Ketchikan’s first COVID-19 vaccine shipment was too warm and had spoiled, officials say

Person holding white cardboard box
The Pfizer/BioNTech COVID-19 doses contained in this box were too warm when they arrived in Ketchikan on Wednesday, officials say. (Eric Stone/KRBD)

Ketchikan’s first batch of the COVID-19 vaccine was spoiled and couldn’t be used. But replacements have already arrived.

Pandemic response officials said Friday that the 20 doses that arrived at Ketchikan’s airport on Wednesday were too warm and had to be discarded. The batch was intended for public health staff and EMS personnel. But officials say nobody received an injection. A fresh batch arrived Friday.

Spokesperson Kacie Paxton wrote in a statement that larger communities like Juneau and Anchorage received a container directly from drugmaker Pfizer. Ketchikan’s doses were transferred into a smaller package and sent by air freight to the community.

“The details of the shipment and process have been documented, and improvements are being applied to the next shipment,” Paxton said in an email to reporters.

Meanwhile, some nursing home residents began receiving doses of the vaccine. Paxton says Ketchikan’s Island Pharmacy received a shipment containing doses for the state-run Pioneer Home and other local assisted living facilities. The shipment also contained a replacement for the spoiled doses meant for EMS and public health workers, Paxton said.

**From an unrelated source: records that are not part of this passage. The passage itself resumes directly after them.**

(** Lines 66-69: the code without a leading [SH] or [SZ]. *)
Definition strip_exchange_prefix (stock_code_input : string) : string :=
  if startswith stock_code_input "SH" || startswith stock_code_input "SZ"
  then slice_from 2 stock_code_input
  else stock_code_input.

(** Lines 76-85: the dictionary printed when no data came back. *)
Definition default_fund_flow : pydict :=
  [ ("main_net_inflow", VInt 0);
    ("super_large_net_inflow", VInt 0);
    ("large_net_inflow", VInt 0);
    ("medium_net_inflow", VInt 0);
    ("small_net_inflow", VInt 0);
    ("net_inflow_ratio", VInt 0);
    ("active_buy_amount", VInt 0);
    ("active_sell_amount", VInt 0) ].

(** Lines 57-85.  The test [if fund_flow_data:] holds for a dictionary
    with at least one entry; [None] and the empty dictionary fail it. *)
Definition main (argv : list string) : M unit :=
  (if negb (Nat.eqb (length argv) 2)
   then print usage ;;; sys_exit 1
   else ret tt) ;;;
  stock_code_input <- lift (getitem argv 1) ;;
  let stock_code := strip_exchange_prefix stock_code_input in
  fund_flow_data <- get_fund_flow_data stock_code ;;
  match fund_flow_data with
  | Some ((_ :: _) as d) => print (json_dumps repr_finite d)
  | _ => print (json_dumps repr_finite default_fund_flow)
  end.

(** What the caller of the process observes. *)
Record process : Type := mkProcess {
  out_lines : list string;
  err_lines : list string;
  exit_status : Z
}.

Paxton says the pharmacists were the first people in Ketchikan to be vaccinated. They then gave the lifesaving immunization to residents of some elder care facilities. It’s not clear which ones. Island Pharmacy declined to immediately respond to questions Friday afternoon.

PeaceHealth, the nonprofit that runs Ketchikan’s city-owned hospital, plans to receive its own 100-dose shipment of COVID-19 vaccine on Monday. A spokesperson for the Washington state-based health care provider says they’ll start vaccinating front-line medical workers on Tuesday.

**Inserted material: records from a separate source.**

Lemma not_in_ledger eid l :
  has_event eid l = false -> ~ In eid (map event_id l).
Proof.
  intros H Hin. apply in_map_iff in Hin as (e & Ee & He).
  assert (has_event eid l = true).
  { apply existsb_exists. exists e. split; auto. now apply String.eqb_eq. }
  congruence.
Qed.

(** The message-received branch from the dedup step on, for a ledger that
    does not hold the event id yet. *)
Lemma webhook_ledger_aux env params w ledger :
  Events (snd (webhook env params w)) = ledger ->
  ledger = Events w \/
  exists hdr,
    header params = Some hdr /\
    has_event (hdr_event_id hdr) (Events w) = false /\
    ledger = (Events w ++ [mkEvent (hdr_event_id hdr) None])%list.
Proof.
  unfold webhook.
  destruct (truthy (encrypt params)); [intros <-; now left|].
  destruct (strict_eq (type params) "url_verification"); [intros <-; now left|].
  destruct (header params) as [hdr|]; [|intros <-; now left].
  destruct (debug params); [intros <-; now left|].
  destruct (event_type hdr =? "im.message.receive_v1"); [|intros <-; now left].
  destruct (event params) as [ev|]; [|intros <-; now left].
  unfold bind at 1. unfold Event_findOne at 1.
  destruct (find _ (Events w)) eqn:F; [intros <-; now left|].
  apply find_has_event in F.
  unfold bind at 1.
  destruct (recordIfNew_cases (dedup_fault env) (hdr_event_id hdr) None w)
    as [E|(r & E & Hr)]; rewrite E.
  - set (w1 := mkWorld (Msgs w) (Events w ++ [mkEvent (hdr_event_id hdr) None])
                       (next_id w) (trace w)).
    assert (H1 : has_event (hdr_event_id hdr) (Events w1) = true).
    { unfold w1; simpl. rewrite has_event_app. simpl.
      now rewrite String.eqb_refl, orb_true_r. }
    assert (Hs : forall (m : M jsval),
               ledger_stable (hdr_event_id hdr) m ->
               Events (snd (m w1)) = ledger ->
               exists hdr0,
                 Some hdr = Some hdr0 /\
                 has_event (hdr_event_id hdr0) (Events w) = false /\
                 ledger = (Events w ++ [mkEvent (hdr_event_id hdr0) None])%list).
    { intros m Hm <-. exists hdr. rewrite (Hm w1 H1). auto. }
    assert (Hh : ledger_stable (hdr_event_id hdr)
                   (userInput <- JSON_parse (msg_content ev) ;;
                    handleReply env userInput
                      (session_of (chat_id ev) (sender_user_id ev))
                      (message_id ev) (hdr_event_id hdr))).
    { apply ls_bind; [|intros; apply ls_handleReply].
      unfold JSON_parse. destruct (msg_content ev); [apply ls_ret | apply ls_throw]. }
    intros HL. right. revert HL.
    destruct (chat_type ev =? "p2p").
    + destruct (negb (message_type ev =? "text")).
      * apply Hs. apply ls_bind; [apply ls_reply | intros; apply ls_ret].
      * apply Hs, Hh.
    + destruct (chat_type ev =? "group"); [apply Hs, Hh|].
      apply Hs, ls_ret.
  - intros <-. left. destruct r as [[|]|x]; simpl; auto. congruence.
Qed.

Lemma webhook_ledger env params w :
  Events (snd (webhook env params w)) = Events w \/
  exists hdr,
    header params = Some hdr /\
    has_event (hdr_event_id hdr) (Events w) = false /\
    Events (snd (webhook env params w))
    = (Events w ++ [mkEvent (hdr_event_id hdr) None])%list.
Proof. exact (webhook_ledger_aux env params w _ eq_refl). Qed.

(** Whatever the request and whatever fails, the ledger only grows, and
    it never comes to hold two records with one event id. *)
Theorem ledger_stays_unique env params w :
  ledger_unique w ->
  ledger_unique (snd (webhook env params w)) /\
  exists added, Events (snd (webhook env params w)) = (Events w ++ added)%list.
Proof.
  unfold ledger_unique. intros Hu.
  destruct (webhook_ledger env params w) as [E|(hdr & _ & Hnew & E)];
    rewrite E.
  - split; [exact Hu|]. exists []. now rewrite app_nil_r.
  - split; [|eauto].
    rewrite map_app. simpl.
    apply NoDup_app; auto.
    + constructor; [intros [] | constructor].
    + intros x Hx [<-|[]]. revert Hx. now apply not_in_ledger.
Qed.

Lemma ledger_stays_unique_witness :
  ledger_unique after_hi /\
  ledger_unique (snd (webhook (env_at 2000)
                              (text_event "p2p" "a" "bc" "e2" "m2" "more") after_hi)).
Proof.
  assert (H : ledger_unique after_hi).
  { vm_compute. constructor; [intros [] | constructor]. }
  split; [exact H|].
  exact (proj1 (ledger_stays_unique (env_at 2000)
                  (text_event "p2p" "a" "bc" "e2" "m2" "more") after_hi H)).
Defined.

Lemma ls_after_dedup env ev eid : ledger_stable eid (after_dedup env ev eid).
Proof.
  assert (Hh : ledger_stable eid
                 (userInput <- JSON_parse (msg_content ev) ;;
                  handleReply env userInput
                    (session_of (chat_id ev) (sender_user_id ev))
                    (message_id ev) eid)).
  { apply ls_bind; [|intros; apply ls_handleReply].
    unfold JSON_parse. destruct (msg_content ev); [apply ls_ret | apply ls_throw]. }
  unfold after_dedup.
  destruct (chat_type ev =? "p2p").
  - destruct (negb (message_type ev =? "text")); [|exact Hh].
    apply ls_bind; [apply ls_reply | intros; apply ls_ret].
  - destruct (chat_type ev =? "group"); [exact Hh | apply ls_ret].
Qed.

Lemma recordIfNew_fresh eid c w :
  has_event eid (Events w) = false ->
  recordIfNew None eid c w
  = (Ok Inserted, mkWorld (Msgs w) (Events w ++ [mkEvent eid c]) (next_id w) (trace w)).
Proof.
  intros H. unfold recordIfNew, try_catch, bind, Event_save. simpl. now rewrite H.
Qed.

Lemma has_event_recorded eid w : has_event eid (Events (recorded eid w)) = true.
Proof.
  simpl. rewrite has_event_app. simpl. now rewrite String.eqb_refl, orb_true_r.
Qed.

Section MessageEvent.
Variables (params : Params) (hdr : Header) (ev : MessageEvent).
Hypothesis no_encrypt : truthy (encrypt params) = false.
Hypothesis no_handshake : strict_eq (type params) "url_verification" = false.
Hypothesis has_header : header params = Some hdr.
Hypothesis no_debug : debug params = false.
Hypothesis is_message : event_type hdr = "im.message.receive_v1".
Hypothesis has_event_body : event params = Some ev.

Lemma webhook_message env w :
  webhook env params w
  = (seen <- Event_findOne (hdr_event_id hdr) ;;
     match seen with
     | Some _ => ret (obj_code 1)
     | None =>
         r <- recordIfNew (dedup_fault env) (hdr_event_id hdr) None ;;
         match r with
         | Duplicate => ret (obj_code_message 1 "Duplicate event ID")
         | Inserted => after_dedup env ev (hdr_event_id hdr)
         end
     end) w.
Proof.
  unfold webhook, after_dedup.
  now rewrite no_encrypt, no_handshake, has_header, no_debug, is_message,
    String.eqb_refl, has_event_body.
Qed.

Lemma webhook_seen env w :
  has_event (hdr_event_id hdr) (Events w) = true ->
  webhook env params w = (Ok (obj_code 1), w).
Proof.
  intros H. rewrite webhook_message. unfold bind, Event_findOne.
  destruct (find _ (Events w)) eqn:F; [reflexivity|].
  apply find_has_event in F. congruence.
Qed.

(** A fresh event without a storage fault: the dedup step records it and
    the chat-type gate takes over. *)
Lemma webhook_fresh env w :
  has_event (hdr_event_id hdr) (Events w) = false ->
  dedup_fault env = None ->
  webhook env params w
  = after_dedup env ev (hdr_event_id hdr) (recorded (hdr_event_id hdr) w).
Proof.
  intros Hnew Hf. rewrite webhook_message.
  unfold bind at 1. unfold Event_findOne.
  rewrite (proj2 (find_has_event _ _) Hnew).
  unfold bind. rewrite Hf, recordIfNew_fresh by assumption. reflexivity.
Qed.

The COVID-19 vaccine developed by Pfizer and BioNTech has to be kept at extremely cold temperatures for long-term storage. The manufacturer says it only lasts for up to five days at refrigerator temperatures. That creates logistical challenges to distributing the vaccine outside of major metropolitan areas.

The state health department did not immediately respond to questions about what happened that allowed the vaccines to spoil, or would be done to prevent it in the future.